It all depends on WHY your Mom's new heart doctor wants her to use a CPAP. Does the heart doctor think that there is a correlation between your Mom's A-Fib and sleep? Does the heart doctor think that your Mom is experiencing A-Fib more often when she is asleep than when she is awake? If so, then the pacemaker is having to work more often to regulate your Mom's heart rate.

Why is your Mom using oxygen only at night and not during the daytime when she is taking a nap or sitting in a chair/recliner? Does your Mom's oxygen saturations drop significantly while she is sleeping or napping compared to when she is awake? Sometimes these are indications that the person might have sleep apnea and need a CPAP.

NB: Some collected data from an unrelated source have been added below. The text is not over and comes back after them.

Definition with_concurrency (c : Config) (n : Z) : Config :=
  mkConfig (Targets c) (TVDir c) (MovieDir c) (PathConfig_ c) (Extensions c)
    n (FileLimit c) (Recursive c) (DryRun c) (SkipHidden c)
    (Overwrite c) (OverwriteIfLarger c) (Watch c) (WatchDelay c).

Definition unbuffered_config : Config := with_concurrency test_config 0.
Definition overwrite_config : Config := with_flags test_config true false true false false.
Definition watch_file_config : Config :=
  with_targets watch_config ["/in/Show.S01E02.mkv"].

(** [test_world] where the episode already is at its destination. *)
Definition sorted_library : gmap string TResult :=
  {[ "/in/Show.S01E02.mkv" :=
       mkTResult destination "series" "Show/Season 01/Show - S01E02.mkv" ]}.
Definition sorted_world : TWorld :=
  mkTWorld (files (world_with_destination 700)) sorted_library [] [].

(** A dry-run dispatcher that has placed [candidate] and not yet received
    from the queue. *)
Definition dry_sorted : dstate :=
  mkDstate AtRange [] 1 1 [(candidate, Sorted)]
    [(candidate, None)]
    (run_task candidate (emit LogDryrun (placer_state dry_run test_world))).

(** A dispatcher of capacity 0 at its first send. *)
Definition stuck_at_send : dstate :=
  mkDstate (AtSend candidate) [] 0 1 [] []
    (placer_state unbuffered_config test_world).

(** A dispatcher that has placed [candidate] and returned. *)
Definition returned_after_one : dstate :=
  mkDstate AtReturn [] 0 0 [] [(candidate, None)]
    (run_task candidate (placer_state test_config test_world)).

End TestHost.

(** * Vocabulary of the statements and proofs *)

Section Vocabulary.
Context {host : Host}.

(** The trace of a placement up to and including the move of the main
    file, newest first. *)
Definition moved_trace (file : fileSort) (st : State) (result : Result)
    (newPath : string) : list event :=
  [ EvRename (Path result) newPath;
    EvMkdirAll (filepath_Dir newPath) 493;
    EvStat newPath;
    LogMove (f_id file) (len (sorts (fs st))) (Path result) newPath;
    EvSort (f_path file) ] ++ trace st.

(** The error of [add] for a directory met without recursive mode. *)
Definition recursive_required : error :=
  errors_New "Recursive mode (-r) is required to sort directories".

(** The two guards at the head of [add]: a hidden entry under
    skip-hidden, or a candidate map that has reached the file limit. *)
Definition skipped (info : FileInfo) (st : State) : bool :=
  (SkipHidden (config (fs st)) && strings_HasPrefix (Name info) ".")
  || (FileLimit (config (fs st)) <=? len (sorts (fs st))).

(** [add] on a regular file whose extension is not allowed: the file is
    counted as found. *)
Definition count_file (st : State) : State :=
  set_fs (set_stats (incr_found (stats (fs st))) (fs st)) st.

(** [add] on a regular file with an allowed extension: counted as found,
    entered into the candidate map, counted as matched. *)
Definition add_file (path : string) (info : FileInfo) (st : State) : State :=
  let f1 := fs (count_file st) in
  let file := mkFileSort (int_wrap (len (sorts f1) + 1)) path info None None in
  let f2 := set_sorts (<[path := file]> (sorts f1)) f1 in
  set_fs (set_stats (incr_matched (stats f2)) f2) st.

(** [add] on a directory, up to the call of [ioutil.ReadDir]. *)
Definition note_dir (path : string) (st : State) : State :=
  emit (EvReadDir path)
    (set_fs (set_dirs (<[path := true]> (dirs (fs st))) (fs st)) st).

(** A scan reads its configuration, its extension table and the world;
    it changes none of them, nor the count of moved files. *)
Definition scan_frame (st st' : State) : Prop :=
  config (fs st') = config (fs st) /\
  validExts (fs st') = validExts (fs st) /\
  world st' = world st /\
  moved (stats (fs st')) = moved (stats (fs st)).

(** The candidate map has not grown beyond the file limit, or beyond
    what it held. *)
Definition within_limit (st st' : State) : Prop :=
  config (fs st') = config (fs st) /\
  len (sorts (fs st')) <= Z.max (len (sorts (fs st))) (FileLimit (config (fs st))).

(** The paths of the candidate map are still in it. *)
Definition keeps_candidates (st st' : State) : Prop :=
  dom (sorts (fs st)) ⊆ dom (sorts (fs st')).

(** Without recursion [add] records no directory and lists none. *)
Definition quiet_without_recursion (st st' : State) : Prop :=
  Recursive (config (fs st)) = false ->
  config (fs st') = config (fs st) /\
  dirs (fs st') = dirs (fs st) /\
  world st' = world st /\
  trace st' = trace st.

(** The values of a Go [int]. *)
Definition is_int (z : Z) : Prop := - 2 ^ 63 <= z < 2 ^ 63.

(** The state with [k] more files found and [m] more matched. *)
Definition shift_stats (k m : Z) (st : State) : State :=
  set_fs (set_stats (mkStats (int_wrap (found (stats (fs st)) + k))
                             (int_wrap (matched (stats (fs st)) + m))
                             (moved (stats (fs st)))) (fs st)) st.

(** The state with the counters of found and matched files at zero. *)
Definition zero_stats (st : State) : State :=
  set_fs (set_stats (mkStats 0 0 (moved (stats (fs st)))) (fs st)) st.

(** The file the dispatching goroutine has in hand, if any. *)
Definition in_hand (pc : dpc) : list fileSort :=
  match pc with
  | AtSend file | AtGo file => [file]
  | _ => []
  end.

(** 1 when the dispatcher has sent a token for a goroutine it has not
    started yet. *)
Definition sent_ahead (pc : dpc) : Z :=
  match pc with
  | AtGo _ => 1
  | _ => 0
  end.

(** 1 when the dispatcher has counted in [wg] a goroutine it has not
    started yet. *)
Definition added_ahead (pc : dpc) : Z :=
  match pc with
  | AtSend _ | AtGo _ => 1
  | _ => 0
  end.

(** The files of the goroutines that have not called [fs.sortFile] yet. *)
Fixpoint unsorted (tasks : list (fileSort * phase)) : list fileSort :=
  match tasks with
  | [] => []
  | (file, Spawned) :: rest => file :: unsorted rest
  | _ :: rest => unsorted rest
  end.

(** The tokens in [queue] are those of the goroutines in flight, plus the
    one sent for the goroutine about to start; the counter of [wg] is the
    number of goroutines that have not ended, plus the one about to
    start. *)
Definition accounted (n : Z) (d : dstate) : Prop :=
  d_queue d = in_flight d + sent_ahead (d_pc d) /\
  d_wg d = Z.of_nat (length (d_tasks d)) + added_ahead (d_pc d) /\
  d_queue d <= n /\
  d_pc d <> AtPanic /\
  (d_pc d = AtWait \/ d_pc d = AtReturn -> d_todo d = []) /\
  (d_pc d = AtReturn -> d_wg d = 0).

(** Every candidate is in exactly one place: not yet yielded by [range],
    in the hand of the dispatcher, with a goroutine that has not placed
    it yet, or placed. *)
Definition all_present (st : State) (d : dstate) : Prop :=
  d_todo d ++ in_hand (d_pc d) ++ unsorted (d_tasks d) ++ (d_ended d).*1
  ≡ₚ candidates st.

(** Every error a placement has returned is in the log. *)
Definition errors_logged (total : Z) (d : dstate) : Prop :=
  forall file err,
    (file, Some err) ∈ d_ended d ->
    LogFail (f_id file) total (f_path file) err ∈ trace (d_st d).

Definition pc_steps (pc : dpc) : nat :=
  match pc with
  | AtStart => 3
  | AtRange => 2
  | AtSend _ => 7
  | AtGo _ => 6
  | AtWait => 1
  | AtReturn | AtPanic => 0
  end.

Definition phase_steps (ph : phase) : nat :=
  match ph with
  | Spawned => 3
  | Sorted => 2
  | Received => 1
  end.

Fixpoint tasks_steps (tasks : list (fileSort * phase)) : nat :=
  match tasks with
  | [] => 0
  | t :: rest => phase_steps t.2 + tasks_steps rest
  end.

(** The number of steps the goroutines still have to take. *)
Definition steps_left (d : dstate) : nat :=
  pc_steps (d_pc d) + 6 * length (d_todo d) + tasks_steps (d_tasks d).

(** What a call has added to the trace holds only looks at the file
    system, and the world is as it was. *)
Definition only_probes (st st' : State) : Prop :=
  world st' = world st /\
  exists new,
    trace st' = new ++ trace st /\ Forall (fun e => is_probe e = true) new.

(** The directory set holds exactly the directories that have been
    listed, each with the value [true]. *)
Definition dirs_listed (st : State) : Prop :=
  forall p,
    (EvReadDir p ∈ trace st -> dirs (fs st) !! p = Some true) /\
    (is_Some (dirs (fs st) !! p) -> EvReadDir p ∈ trace st).

(** What holds of the candidate stored under the key [k]. *)
Definition candidate_ok (c : Config) (exts : gmap string bool)
    (k : string) (file : fileSort) : Prop :=
  f_path file = k /\
  FileMode_IsRegular (Mode (f_info file)) = true /\
  index_bool exts (filepath_Ext k) = true /\
  1 <= f_id file <= FileLimit c /\
  (SkipHidden c = true -> strings_HasPrefix (Name (f_info file)) "." = false) /\
  f_result file = None /\ f_err file = None.

Definition sorts_ok (st : State) : Prop :=
  forall k file,
    sorts (fs st) !! k = Some file ->
    candidate_ok (config (fs st)) (validExts (fs st)) k file.

(** What subscribing to the directories [ds], in this order, adds to the
    trace (newest first). *)
Definition subscriptions (ds : list string) : list event :=
  flat_map (fun d => [LogWatching d; EvWatcherAdd d]) (rev ds).

(** The calls of the resolver. *)
Definition is_sort (e : event) : bool :=
  match e with
  | EvSort _ => true
  | _ => false
  end.

(** The string [s] does not hold the character [c]. *)
Definition lacks (c : ascii) (s : string) : Prop :=
  forall n, String.get n s <> Some c.

(** [p] is [base] followed by [ext], and [ext] is the final extension of
    [p]: the part from the last dot on when that dot comes after the last
    separator, and nothing when the last element of [p] has no dot. *)
Definition final_extension (p base ext : string) : Prop :=
  p = base +:+ ext /\
  ((ext = EmptyString /\
    ((lacks "/" p /\ lacks "." p) \/
     exists dir name,
       p = dir +:+ String "/" name /\ lacks "/" name /\ lacks "." name)) \/
   exists rest, ext = String "." rest /\ lacks "/" rest /\ lacks "." rest).

(** An entry that [add] makes a candidate when the file limit allows: a
    regular file that is not skipped as hidden and whose extension is in
    the table [exts]. *)
Definition sortable_in (c : Config) (exts : gmap string bool)
    (path : string) (info : FileInfo) : bool :=
  negb (SkipHidden c && strings_HasPrefix (Name info) ".")
  && FileMode_IsRegular (Mode info)
  && index_bool exts (filepath_Ext path).

(** The same for the table [FileSystemSort] builds from the option. *)
Definition sortable (c : Config) (path : string) (info : FileInfo) : bool :=
  sortable_in c (init_validExts c) path info.

End Vocabulary.

(** * Properties *)

Section Validation.
Context {host : Host}.

(** C4. Whenever both overwrite flags are set, or watch is set without
    recursive, [FileSystemSort] returns its error at once: the world is
    the one it was given and the trace is empty, so no stat, no listing
    and no change of the file system has taken place; no sorter has been
    built, so no candidate exists either.  The error is the one on
    recursive mode when watch lacks recursive, and the one on the
    redundant flag otherwise. *)
Theorem FileSystemSort_rejects_contradictory_config
    (passes : nat) (c : Config) (w : World) :
  (Overwrite c = true /\ OverwriteIfLarger c = true) \/
  (Watch c = true /\ Recursive c = false) ->
  FileSystemSort passes c w =
    (Returned (Some
       (if Watch c && negb (Recursive c)
        then errors_New "Recursive mode is required to watch directories"
        else errors_New
               "Overwrite is already specified, overwrite-if-larger is redundant")),
     w, []).
Proof.
  intros Hbad. unfold FileSystemSort. cbn [with_default_dirs Watch Recursive
    Overwrite OverwriteIfLarger].
  destruct (Watch c && negb (Recursive c)) eqn:Hw; [reflexivity|].
  destruct Hbad as [[Ho Hl]|[Hwt Hr]].
  - rewrite Ho, Hl. reflexivity.
  - rewrite Hwt, Hr in Hw. discriminate.
Qed.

My Mom had A-Fib and had a pacemaker put in when she was 70 years old. She used a CPAP from age 80 until her death at age 87. It did seem to help her sleep better.

I have been using a CPAP since age 50 because I quit breathing for 10-15+ seconds and/or my windpipe collapses thus causing me to wake up gasping for air because I can't get my breathe. Very, very frightening!! If I ever want to "die in my sleep", all I will need to do is NOT use my CPAP and make sure that I am sedated enough so that I do not wake up when I quit breathing. 💤

You need to talk with your Mom's new heart doctor and ask him/her why he/she thinks that your Mom could benefit from using a CPAP machine.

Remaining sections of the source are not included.